Pequenas utopias

por Fernando Luna
Tpm #157

Como todas as grandes utopias fracassaram, vou me dedicar às pequenas

Todo poder aos operários que estão reformando há dois meses o apartamento do andar de cima, para que terminem logo essa obra, de preferência agora, ou pelo menos superem a fase das marretadas. 

Hay que endurecer com o flautista que há um ano toca diariamente, durante horas, a mesmíssima melodia embaixo da minha janela, para que ele aprenda outra música, qualquer outra música, sin perder la ternura jamás

A mão invisível não recolhe o cocô que seu cachorro fez na calçada, então trate de limpar a lambança. Não pergunte o que sua rua pode fazer por você, pergunte o que você pode fazer pela sua rua.
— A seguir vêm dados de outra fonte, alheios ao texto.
(* ===== verification/ToolProps.v ===== *)
(** * What the operator command tells *)

From S2P Require Import Prelude Net Names Message Cache IpText Io Msgpack NativeWire NativeWireProofs Control CViews CViewsProofs CLibrary CLibraryProofs CLibraryProps Tool.
Local Open Scope Z_scope.

(** ** The command line *)

(** The request a command line means, if it means one. *)
Definition command (args : list Text) : option Request :=
  let no_cache := existsb is_no_cache args in
  let query name rtype := match rtype_parse rtype with Some t => Some (QResolve name t no_cache) | None => None end in
  match List.filter (fun a => negb (is_no_cache a)) args with
  | [v] => if is_ v "status" then Some QStatus else if is_ v "flush" then Some QFlush else None
  | [v; a] =>
      if is_ v "query" then query a (lit "A")
      else if is_ v "lookup" then Some (QLookup a WAny)
      else if is_ v "reverse" then match ip_parse a with Some a => Some (QReverse a) | None => None end
      else None
  | [v; name; rtype] => if is_ v "query" then query name rtype else None
  | _ => None
  end.

(** The verbs of the version. *)
Definition asks_version (args : list Text) : bool :=
  match List.filter (fun a => negb (is_no_cache a)) args with
  | [v] => is_ v "version" || is_ v "--version"
  | _ => false
  end.

(** A well-formed command line with a record type or an address that is none. *)
Definition bad_argument (args : list Text) : bool :=
  match List.filter (fun a => negb (is_no_cache a)) args with
  | [v; _] => is_ v "reverse"
  | [v; _; _] => is_ v "query"
  | _ => false
  end.

(** Arguments are strings, and no longer than the library takes. *)
Definition request_fits (q : Request) : Prop :=
  match q with
  | QResolve name _ _ | QLookup name _ => Z.of_nat (length name) <= MAX_TEXT_BYTES /\ utf8_valid name = true
  | QReverse address => IpAddr_wf address
  | QStatus | QFlush => True
  end.

(** What a reply amounts to. *)
Definition verdict (reply : Reply) : option Outcome :=
  match reply with
  | RAnswer a => Some (wa_outcome a)
  | RAddresses a => Some (wd_outcome a)
  | RStatus _ | ROk => Some Found
  | RError _ => None
  end.

Section telling.
Context `{Texts, OsTexts} (malloc : Heap -> Z) {Hm : Malloc malloc} (version : Text).

Lemma exchange_expected path timeout_ms q io reply :
  (exchange_reply path timeout_ms q io).2 = Some (Ok reply) -> expected q reply = true.
Proof using.
  unfold exchange_reply, receive_complete. destruct (deadline _ _); [|done]. destruct (connect _ _ _) as [[]|]; try done.
  destruct (channel_send _ _ _) as [sent [[]|]]; try done. cbn [snd].
  destruct (receive_loop _ _ _ _) as [[? ?] [[r|]|]]; try done. destruct (expected q r) eqn:He; cbn [negb]; [|done].
  by intros [=<-].
Qed.

(** What [call] gives of an exchange. *)
Definition told (r : option (result IoErr Reply)) : option (result Text Reply) :=
  match r with
  | None => None
  | Some (Err e) => Some (Err (error_text e))
  | Some (Ok (RError m)) => Some (Err m)
  | Some (Ok reply) => Some (Ok reply)
  end.

Lemma tool_call_told q io :
  let ask := exchange_reply SOCKET_PATH 10000 q io in
  request_fits q -> outcome_good ask.2 -> tool_call malloc q io = (ask.1, told ask.2).
Proof using Hm.
  intros ask Hq Hg. unfold tool_call.
  assert (LibClient_new SOCKET_PATH (from_secs 10) = Ok (mkLibClient SOCKET_PATH 10000)) as Hc by (vm_compute; reflexivity).
  rewrite Hc. destruct (client_calls malloc _ _ _ Hc io) as (Hs & Hf & Hl & Hr & Hv). cbn [lc_timeout_ms] in *.
  pose proof (exchange_expected SOCKET_PATH 10000 q io) as He. fold ask in He.
  destruct q as [name t nc|name f|addr| |]; cbn [request_fits] in Hq;
    [rewrite (Hr name t nc Hq Hg)|rewrite (Hl name f Hq Hg)|rewrite (Hv addr Hq Hg)|rewrite (Hs Hg)|rewrite (Hf Hg)];
    fold ask; unfold called; cbn [fst snd]; f_equal;
    (destruct ask as [sent [[reply|e]|]]; cbn [snd seen told] in *; [|done..]);
    specialize (He reply eq_refl); by destruct reply.
Qed.

Lemma verb_told q io handle :
  let ask := exchange_reply SOCKET_PATH 10000 q io in
  request_fits q -> outcome_good ask.2 ->
  (forall reply, expected q reply = true -> verdict reply <> None -> handle reply <> None) ->
  (forall m, handle (RError m) = None) ->
  verb malloc q io handle =
    match ask.2 with
    | None => None
    | Some (Err e) => Some (complain ask.1 (error_text e))
    | Some (Ok (RError m)) => Some (complain ask.1 m)
    | Some (Ok reply) => match handle reply with Some (text, code) => Some (mkRun ask.1 text [] code) | None => None end
    end.
Proof using Hm.
  intros ask Hq Hg Hh He. unfold verb. rewrite (tool_call_told q io Hq Hg). fold ask.
  pose proof (exchange_expected SOCKET_PATH 10000 q io) as Hx. fold ask in Hx.
  destruct ask as [sent [[reply|e]|]]; cbn [fst snd told] in *; [|done..]. specialize (Hx reply eq_refl).
  specialize (Hh reply Hx).
  destruct reply; [destruct (handle _) as [[]|] eqn:Hd; [done|by destruct Hh]|done|..];
    (destruct (handle _) as [[]|] eqn:Hd; [done|by destruct Hh]).
Qed.

(** What each request does with the reply of its kind. *)
Definition handler (q : Request) : Reply -> option (Text * Z) :=
  match q with
  | QStatus => fun r => match r with RStatus s => Some (status_text s, SUCCESS) | _ => None end
  | QFlush => fun r => match r with ROk => Some ([], SUCCESS) | _ => None end
  | QLookup _ _ => fun r => match r with RAddresses a => Some (lookup_text a, exit_code (wd_outcome a)) | _ => None end
  | QResolve _ _ _ => fun r => match r with RAnswer a => Some (query_text a, exit_code (wa_outcome a)) | _ => None end
  | QReverse _ => fun r => match r with RAnswer a => Some (reverse_text a, exit_code (wa_outcome a)) | _ => None end
  end.

(** A run that asked nothing. *)
Ltac no_request := eexists; split_and!; done.

Lemma main_runs args io :
  match command args with
  | Some q => main malloc version args io = verb malloc q io (handler q)
  | None => exists run, main malloc version args io = Some run /\ run_sent run = [] /\
      if asks_version args then run = show_version version
      else run_out run = [] /\ run_err run <> [] /\ run_code run = if bad_argument args then 1 else 64
  end.
Proof using.
  unfold command, main, asks_version, bad_argument. destruct (List.filter _ args) as [|v [|a [|b [|c l]]]].
  - no_request.
  - destruct (is_ v "version") eqn:E1.
    { apply bool_decide_eq_true in E1 as ->. change (is_ (lit "version") "status") with false.
      change (is_ (lit "version") "flush") with false. no_request. }
    destruct (is_ v "--version") eqn:E2.
    { apply bool_decide_eq_true in E2 as ->. change (is_ (lit "--version") "status") with false.
      change (is_ (lit "--version") "flush") with false. no_request. }
    cbn [orb]. destruct (is_ v "status"); [done|]. destruct (is_ v "flush"); [done|]. no_request.
  - destruct (is_ v "query") eqn:E1; [done|].
    destruct (is_ v "lookup"); [done|]. destruct (is_ v "reverse"); [|no_request].
    unfold tool_reverse. destruct (ip_parse a); [done|no_request].
  - destruct (is_ v "query"); [|no_request]. unfold tool_query. destruct (rtype_parse b); [done|no_request].
  - no_request.
Qed.
End telling.

(** A text that is printed. *)
Definition shown (t out : Text) : Prop := exists before after, out = before ++ t ++ after.

Lemma shown_line t parts ls line : t ∈ parts -> line = println parts -> line ∈ ls -> shown t (concat ls).
Proof.
  intros (p1 & p2 & ->)%list_elem_of_split -> (l1 & l2 & ->)%list_elem_of_split. unfold println.
  rewrite concat_app. cbn [concat]. rewrite concat_app. cbn [concat]. rewrite <- !app_assoc.
  exists (concat l1 ++ concat p1), (concat p2 ++ [10] ++ concat l2). by rewrite <- !app_assoc.
Qed.

Lemma shown_app t out before : shown t out -> shown t (before ++ out).
Proof. intros (x & y & ->). exists (before ++ x), y. by rewrite <- app_assoc. Qed.

(** Everything in a reply that answers the question is printed. *)
Lemma handler_shows q reply text code :
  handler q reply = Some (text, code) ->
  code = match verdict reply with Some Found => 0 | Some NotFound => 2 | Some Unavailable => 3 | None => 1 end /\
  (forall a r, reply = RAnswer a -> r ∈ wa_records a -> shown (ro_text r) text) /\
  (forall a x, reply = RAddresses a -> x ∈ wd_addresses a -> shown (ip_to_string (ao_address x)) text).
Proof.
  destruct q, reply as [|m|v|v|v]; cbn [handler]; try done; intros [= <- <-]; (split; [first [done|by destruct (wa_outcome v)|by destruct (wd_outcome v)]|]);
    (split; [intros a r [= <-] Hr|intros a x [= <-] Hx]); try done; unfold query_text, lookup_text, reverse_text;
    repeat apply shown_app.
  - eapply (shown_line (ro_text r)); [|reflexivity|apply list_elem_of_fmap; by exists r].
    unfold record_line. set_solver.
  - eapply (shown_line (ip_to_string (ao_address x))); [|reflexivity|apply list_elem_of_fmap; by exists x]. set_solver.
  - eapply (shown_line (ro_text r)); [|reflexivity|apply list_elem_of_fmap; by exists r]. set_solver.
Qed.


(** The four ends of a lookup: the daemon's three outcomes, and no daemon. *)
Definition told_reply (o : Outcome) : Reply := RAddresses (mkWAddresses o (bytes_of "a.example") [] (bytes_of "dns") Unvalidated).

Definition told_io (o : Outcome) : ExchangeIo :=
  mkExchangeIo 0 (mkConnectIo None None [] (Ok None) 1) (replicate 20 (lib_tick, Takes 70))
    [ReadBytes (response_frame (told_reply o))] (replicate 20 lib_tick).

Definition refused_io : ExchangeIo := mkExchangeIo 0 (mkConnectIo None (Some 111) [] (Ok None) 1) [] [] [].

Lemma told_reply_good o : reply_good (told_reply o).
Proof.
  apply Reply_wf_good. split_and!; [split; [reflexivity|vm_compute; reflexivity]|constructor|vm_compute; reflexivity|].
  split; [reflexivity|vm_compute; reflexivity].
Qed.

(* ===== verification/NetdCodecProofs.v ===== *)
(** * netd's control wire: what decodes is typed, and replies are read back

    The first half needs only that the reader's strings are strings; the
    second is the contract of reader and writer, composed over the fields of
    the maps.  The repository's MessagePack meets both. *)

From S2P Require Import Prelude Net IpText Cache EngineState Io Msgpack MsgpackProofs NativeWire NativeWireProofs NetdCodec.
Local Open Scope Z_scope.

(** ** What decodes is typed *)

Definition utf8 (s : Str) : Prop := utf8_valid s = true.

Record DnsScope_typed (d : DnsScope) : Prop := mk_DnsScope_typed {
  dt_ifid : utf8 (d_ifid d);
  dt_name : utf8 (d_name d);
  dt_servers : Forall utf8 (d_servers d);
  dt_domains : Forall utf8 (d_domains d);
  dt_ntp : Forall utf8 (d_ntp d);
  dt_addresses : Forall utf8 (d_addresses d);
  dt_metric : is_u32 (d_metric d);
}.

Definition Snapshot_typed (s : Snapshot) : Prop :=
  utf8 (sn_hostname s) /\ Forall DnsScope_typed (sn_scopes s).

Section typed.
Context `{PeiosTyped}.

(** [yields rd P]: what [rd] reads satisfies [P]. *)
Definition yields {A} (rd : PReader -> result NetdError (A * PReader)) (P : A -> Prop) : Prop :=
  forall r v r', rd r = Ok (v, r') -> P v.

Lemma n_lift_ok {A} (x : result PError A) v : n_lift x = Ok v -> x = Ok v.
Proof using Type. destruct x; cbn; [by intros [= <-]|done]. Qed.
(* ===== verification/EngineTruth.v ===== *)
(** * Presentable answers over whole runs

    The invariant of [EngineAnswers] through questions, abandonment and
    configuration, over whole runs; and the time a silent network takes. *)

From S2P Require Import Prelude Net Names Message MessageProofs Cache EngineState Records Routing Engine EngineInv EngineStep EngineRun EngineMachine EngineFacts Msgpack MsgpackProofs NativeWire NativeWireProofs Present EngineAnswers.
Local Open Scope Z_scope.

(** ** Questions *)

Section questions.
Context `{MapOrder} (T now : Z) (Hnow : now <= T).

Lemma advance_inv_truth idle e id :
  Inv idle e -> Truth T e -> truthful T (advance e id now).
Proof using Hnow.
  intros HI HT. apply advance_truth; [done..|by eapply Inv_awaits|apply HI|].
  intros t Ht. by apply (co_tasks _ _ _ _ _ (inv_core _ _ HI) id).
Qed.

Lemma advance_all_truth ids : forall e,
  NoDup ids -> Inv (list_to_set ids) e -> Forall (is_fresh e) ids -> Truth T e ->
  truthful T (for_each (fun e id => advance e id now) ids e).
Proof using Hnow.
  induction ids as [|id ids IH]; intros e Hnd HI Hfr HT; [by apply truthful_nothing|].
  apply NoDup_cons in Hnd as [Hni Hnd]. apply Forall_cons in Hfr as [Hf Hfr]. cbn [for_each].
  pose proof (advance_inv_truth _ e id HI HT) as [H1 A1].
  destruct (advance_fresh_rest id ids e now HI Hni Hf Hfr) as [HI1 Hfr1].
  destruct (advance e id now) as [e1 a1]. cbn [fst snd] in *.
  destruct (IH e1 Hnd HI1 Hfr1 H1) as [H2 A2]. destruct (for_each _ ids e1) as [e2 a2].
  split; [done|]. by apply Forall_app.
Qed.

Lemma resolve_name_truth e q name rt nc :
  Inv ∅ e -> ~ live e q -> Name_wf name -> is_u16 rt -> Truth T e ->
  truthful T (resolve_name e q name rt nc now).
Proof using Hnow.
  intros HI Hq Hn Hrt HT. unfold resolve_name, start_task. cbn [Engine.fresh_id].
  set (id := next_id e). set (t := fresh_task (OResolve q) name rt nc). set (e1 := put_tasks _ _).
  assert (tasks e1 = <[id := t]> (tasks e)) as Hts by done.
  apply advance_truth.
  - done.
  - destruct HT as [Tc Tl Tx Tt Tg]. split; try done; [|by apply (Config_typed_same e)].
    rewrite Hts. by apply map_Forall_insert_2.
  - intros t0 q0 l. rewrite Hts, lookup_insert_eq. by intros [= <-].
  - apply (Config_same e); [done|apply HI].
  - intros t0. rewrite Hts, lookup_insert_eq. intros [= <-]. by apply fresh_task_ok.
Qed.

Lemma resolve_truth e q name rt nc :
  Inv ∅ e -> ~ live e q -> bytes_ok name -> is_u16 rt -> Truth T e ->
  truthful T (resolve e q name rt nc now).
Proof using Hnow.
  intros HI Hq Hn Hrt HT. unfold resolve.
  destruct (Name_parse name) as [n|] eqn:Hp; cbn [ok].
  - apply Name_parse_wf in Hp; [|done].
    apply resolve_name_truth; try done; [by apply (Inv_frame _ e)|by apply Truth_count].
  - split; [by apply Truth_count|]. apply Forall_singleton. by apply bare_sound.
Qed.

Lemma resolve_question_truth e q question :
  Inv ∅ e -> ~ live e q -> Question_wf question -> Truth T e ->
  truthful T (resolve_question e q question now).
Proof using Hnow.
  intros HI Hq (Hn & Hrt & _) HT. unfold resolve_question.
  apply resolve_name_truth; try done; [by apply (Inv_frame _ e)|by apply Truth_count].
Qed.

Lemma reverse_truth e q address :
  Inv ∅ e -> ~ live e q -> Truth T e -> truthful T (reverse e q address now).
Proof using Hnow.
  intros HI Hq HT. apply resolve_truth; try done. apply Name_to_string_ok, reverse_name_wf.
Qed.

Lemma lookup_truth e q name family :
  Inv ∅ e -> ~ live e q -> bytes_ok name -> Truth T e -> truthful T (lookup_ e q name family now).
Proof using Hnow.
  intros HI Hq Hn HT. unfold lookup_.
  assert (Inv ∅ (count add_queries e)) as HI0 by (by apply (Inv_frame _ e)).
  destruct (Name_parse name) as [n|] eqn:Hp; cbn [ok].
  2:{ split; [by apply Truth_count|]. apply Forall_singleton. split; [|done].
      split; [apply Name_root_wf|constructor|done]. }
  apply Name_parse_wf in Hp; [|done].
  pose proof (lookup_started (count add_queries e) q n (family_types family) HI0 Hq Hp
    (family_types_u16 family) (family_types_ne family)) as Hst.
  destruct (start_tasks _ _ _ _) as [e1 ids].
  destruct Hst as [HI2 Hnd Hfr Hlen _ _ Hback Hl Hc Hcf Hx _]. set (e2 := put_lookups _ e1) in *.
  apply advance_all_truth; [done..|]. destruct HT as [Tc Tl Tx Tt Tg]. split.
  - by rewrite Hc.
  - rewrite Hl. apply map_Forall_insert_2; [|done]. split; [done|constructor|].
    simpl. rewrite Hlen. destruct family; simpl; lia.
  - by rewrite Hx.
  - intros j t Hj. destruct (Hback j t Hj) as [Hold|[Hin _]]; [exact (Tt _ _ Hold)|].
    destruct (co_idle_live _ _ _ _ _ (inv_core _ _ HI2) j) as (t' & Ht' & Hn'); [set_solver|].
    simplify_eq. by rewrite Hn'.
  - apply (Config_typed_same (count add_queries e)); [done|]. by apply (Config_typed_same e).
Qed.
End questions.

(** ** Abandonment *)

Lemma abandon_truth `{MapOrder} T e q : Inv ∅ e -> Truth T e -> truthful T (abandon e q).
Proof.
  intros HI [Tc Tl Tx Tt Tg].
  destruct (abandon_without e q HI) as (e1 & [Hts Hxs Hls _ Hca Hcf Ha] & E). split.
  - rewrite E. split; simpl.
    + by rewrite Hca.
    + by apply map_Forall_delete.
    + intros tx x [Hx _]%Hxs. exact (Tx _ _ Hx).
    + intros j t. rewrite Hts. case_decide; [done|]. exact (Tt j t).
    + apply (Config_typed_same e1); [done|by apply (Config_typed_same e)].
  - apply Forall_forall. by intros a (tx & x & -> & _)%Ha.
Qed.

(** ** Configuration *)

Definition own_limited (ss : list Scope) : Prop :=
  Z.of_nat (length (flat_map s_addresses ss)) <= answer_limit.

#[export] Instance own_limited_dec ss : Decision (own_limited ss).
Proof. unfold own_limited. apply _. Defined.

Lemma invalidate_truth T scope e : Truth T e -> Truth T (invalidate_scope_cache scope e).
Proof.
  intros [Tc Tl Tx Tt Tg]. split; try done; simpl; [| |by apply (Config_typed_same e)].
  - intros k en Hk. apply (Tc k), (lookup_weaken _ _ _ _ Hk), flush_scope_subseteq.
  - intros j t. rewrite lookup_fmap. intros (t0 & Ht0 & ->)%fmap_Some.
    specialize (Tt j t0 Ht0). by case_bool_decide.
Qed.

Lemma put_scopes_truth T ss e :
  Forall scope_typed ss -> own_limited ss -> Truth T e -> Truth T (put_scopes ss e).
Proof. intros Hs Ho [Tc Tl Tx Tt [? ? ? ? ?]]. by split. Qed.

Lemma set_scopes_truth T ss e :
  Forall scope_typed ss -> own_limited ss -> Truth T e -> Truth T (set_scopes ss e).
Proof.
  intros Hs Ho HT. unfold set_scopes. apply put_scopes_truth; [done..|].
  set (ids := invalidated_scopes (scopes e) ss). clearbody ids. revert e HT.
  induction ids as [|i ids IH]; intros e HT; [done|]. apply IH. by apply invalidate_truth.
Qed.

Lemma set_fallback_truth T servers domains e :
  Forall IpAddr_wf servers -> Truth T e -> Truth T (set_fallback servers domains e).
Proof.
  intros Hs HT. unfold set_fallback.
  assert (Truth T (if bool_decide (servers = fallback_servers e) then e
    else invalidate_scope_cache FALLBACK_SCOPE e)) as [Tc Tl Tx Tt [? ? ? ? ?]].
  { case_bool_decide; [done|by apply invalidate_truth]. }
  by split.
Qed.

Lemma set_hostname_truth T h e :
  (forall s, h = Some s -> bytes_ok s) -> Truth T e -> Truth T (set_hostname h e).
Proof.
  intros Hh [Tc Tl Tx Tt [? ? ? ? Hn]]. split; try done. split; try done. simpl.
  intros n Hn'. destruct h as [s|]; [|done]. destruct (Name_parse s) as [n0|] eqn:Ep; simpl in Hn'; [|done].
  apply Name_parse_wf in Ep; [|by apply Hh]. by case_all_in Hn'; simplify_eq.
Qed.

Lemma set_hosts_truth T h e :
  map_Forall (fun _ => host_typed) h -> Truth T e -> Truth T (set_hosts h e).
Proof. intros Hh [Tc Tl Tx Tt [? ? ? ? ?]]. by split. Qed.

Lemma flush_truth T e : Truth T e -> Truth T (flush e).
Proof.
  intros [Tc Tl Tx Tt Tg]. split; try done; simpl; [|by apply (Config_typed_same e)].
  intros j t. rewrite lookup_fmap. intros (t0 & Ht0 & ->)%fmap_Some. exact (Tt j t0 Ht0).
Qed.

(** ** Steps and runs *)

(** What the types of the arguments promise beyond [input_wf]. *)
Definition input_typed (i : Input) : Prop :=
  match i with
  | IReceived _ bytes _ => bytes_ok bytes
  | ISetScopes ss => Forall scope_typed ss /\ own_limited ss
  | ISetFallback servers _ => Forall IpAddr_wf servers
  | ISetHostname h => forall s, h = Some s -> bytes_ok s
  | ISetHosts h => map_Forall (fun _ => host_typed) h
  | _ => True
  end.

Definition input_time (i : Input) : option Z :=
  match i with
  | IResolve _ _ _ _ now | IQuestion _ _ now | ILookup _ _ _ now | IReverse _ _ now
  | IReceived _ _ now | IFailed _ now | ILocalFailed _ now | ITick now => Some now
  | _ => None
  end.

Definition until (T : Z) (i : Input) : Prop := forall now, input_time i = Some now -> now <= T.

Lemma until_exists ins : exists T, Forall (until T) ins.
Proof.
  induction ins as [|i ins [T IH]]; [by exists 0|].
  exists (Z.max T (default 0 (input_time i))). constructor.
  - intros now Hi. rewrite Hi. simpl. lia.
  - apply (Forall_impl _ _ _ IH). intros j Hj now Hn. specialize (Hj now Hn). lia.
Qed.

Section run.
Context `{MapOrder}.

Lemma step_truth T e i :
  Inv ∅ e -> input_wf i -> input_typed i -> until T i -> (forall q, opened i = Some q -> ~ live e q) ->
  Truth T e -> truthful T (step e i).
Proof.
  intros HI Hwf Hty Hu Hfr HT.
  destruct i as [q n rt nc now|q x now|q n f now|q a now|q|tx b now|tx now|tx now|now|ss|sv ds|h|h|];
    cbn [input_wf input_typed step] in *; try specialize (Hu now eq_refl); try specialize (Hfr q eq_refl).
  - destruct Hwf. by apply resolve_truth.
  - by apply resolve_question_truth.
  - by apply lookup_truth.
  - by apply reverse_truth.
  - by apply abandon_truth.
  - by apply received_truth.
  - by apply failed_truth.
  - by apply local_failed_truth.
  - by apply tick_truth.
  - apply truthful_nothing. destruct Hty. by apply set_scopes_truth.
  - by apply truthful_nothing, set_fallback_truth.
  - by apply truthful_nothing, set_hostname_truth.
  - by apply truthful_nothing, set_hosts_truth.
  - by apply truthful_nothing, flush_truth.
Qed.

Lemma run_truth T ins : forall e,
  Inv ∅ e -> run_wf e ins -> Forall input_typed ins -> Forall (until T) ins -> Truth T e ->
  truthful T (run e ins).
Proof.
  induction ins as [|i ins IH]; intros e HI (Hwf & Hnd & Hfr) Hty Hu HT; [by apply truthful_nothing|].
  apply Forall_cons in Hwf as [Hi Hwf], Hty as [Hti Hty], Hu as [Hui Hu]. cbn [run].
  assert (forall q, opened i = Some q -> ~ live e q) as Hfi.
  { intros q Hq. apply Hfr. apply elem_of_omap_cons. by left. }
  destruct (step_accounted e i HI Hi Hfi) as [HI1 _ Hf1 _ _].
  destruct (step_truth T e i HI Hi Hti Hui Hfi HT) as [H1 A1].
  destruct (step e i) as [e1 a1]. cbn [fst snd] in *.
  assert (NoDup (omap opened ins) /\ forall q, opened i = Some q -> q ∉ omap opened ins) as [Hnd' Hne].
  { revert Hnd. simpl. destruct (opened i) as [q|]; [|done].
    rewrite NoDup_cons. intros [? ?]. split; [done|]. by intros q' [= <-]. }
  destruct (IH e1 HI1) as [H2 A2]; try done.
  { split; [done|]. split; [done|]. intros q Hq Hl. destruct (Hf1 q (or_introl Hl)) as [Hl'|Hop].
    - apply (Hfr q); [|done]. apply elem_of_omap_cons. by right.
    - by apply (Hne q Hop). }
  destruct (run e1 ins) as [e2 a2]. split; [done|]. by apply Forall_app.
Qed.
End run.

Lemma with_entropy_truth T entropy : Truth T (with_entropy entropy).
Proof.
  split; try apply map_Forall_empty. split; simpl; try done; apply map_Forall_empty.
Qed.

(** ** How long silence takes *)

Definition min_attempt (k : nat) (e : Engine) : Prop :=
  forall id t, tasks e !! id = Some t -> (k <= t_attempt t)%nat.
Definition flush_prevents_late_positive_admission : Test () := late_admission_after_invalidation 0 false.
Definition flush_prevents_late_negative_admission : Test () := late_admission_after_invalidation 0 true.
Definition changed_scope_prevents_late_positive_admission : Test () := late_admission_after_invalidation 1 false.
Definition changed_scope_prevents_late_negative_admission : Test () := late_admission_after_invalidation 1 true.
Definition changed_fallback_prevents_late_positive_admission : Test () := late_admission_after_invalidation 2 false.
Definition changed_fallback_prevents_late_negative_admission : Test () := late_admission_after_invalidation 2 true.
Definition removed_and_readded_scope_does_not_restore_late_admission : Test () := late_admission_after_invalidation 3 false.

(** The question is answered from the cache. *)
Definition cached_now (q : Qid) (name : string) (now : Z) : Test () :=
  let! a := answers_ q name rtype.A now in a_source a == FromCache.

Definition unchanged_scope_configuration_preserves_pending_admission : Test () :=
  fresh engine;;
  let! (tx, _, q) := sends 1 "same.example.com" rtype.A now in
  rescope (fun s => [mkScope (s_id s) (s_interface s) (s_servers s) [n "other.example"] (s_addresses s)
    (s_default_route s) (s_exclusive s) (s_metric s + 1) (s_level s)]);;
  let! bytes := admission_reply q false in
  let! _ := settles tx bytes now in
  cached_now 2 "same.example.com" now.

Definition unchanged_fallback_servers_preserve_pending_admission : Test () :=
  fresh (Engine_new 42);;
  change (set_fallback [ip "10.0.2.3"] []);;
  let! (tx, _, q) := sends 1 "same.example.com" rtype.A now in
  change (set_fallback [ip "10.0.2.3"] [n "new.example"]);;
  let! bytes := admission_reply q false in
  let! _ := settles tx bytes now in
  cached_now 2 "same.example.com" now.

Definition changing_one_scope_preserves_other_pending_admission : Test () :=
  fresh engine;;
  rescope (fun lan => [lan; scope "vpn" ["10.8.0.1"] ["corp.example"] false]%string);;
  let! (tx, _, q) := sends 1 "same.example.com" rtype.A now in
  rescope (fun lan => [lan; scope "vpn" ["10.9.0.1"] ["corp.example"] false]%string);;
  quad9 [];;
  let! bytes := admission_reply q false in
  let! _ := settles tx bytes now in
  cached_now 2 "same.example.com" now.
Facebook é o ópio do povo, use sem afobação: uma opinião é uma opinião é uma opinião (e só). 

Não passarão os taxistas a favor do Maluf e contra o Uber. Nem cidadãos a favor do Uber sem regulamentação e sem assumir as devidas responsabilidades trabalhistas. 

Seja realista, exija o impossível: evite a buzina exceto em caso de necessidade real, o que não inclui a demora de meio nanossegundo para acelerar quando o sinal fica verde.

Ciclistas unidos jamais serão vencidos, mesmo se aqui ou acolá uma mula ao volante de alguns cavalos de força berrar “Aqui não é Amsterdã!”. Se fosse, ele não gritaria com o ciclista. 

Amar o próximo da fila como a ti mesmo, ainda que ele coloque suas compras l-e-n-t-a-m-e-n-t-e no balcão do caixa e erre ao menos duas vezes a senha do cartão até, finalmente, decidir pagar com dinheiro mesmo sem ter trocado, o que faz com que alguém saia pelo mercado em busca de troco.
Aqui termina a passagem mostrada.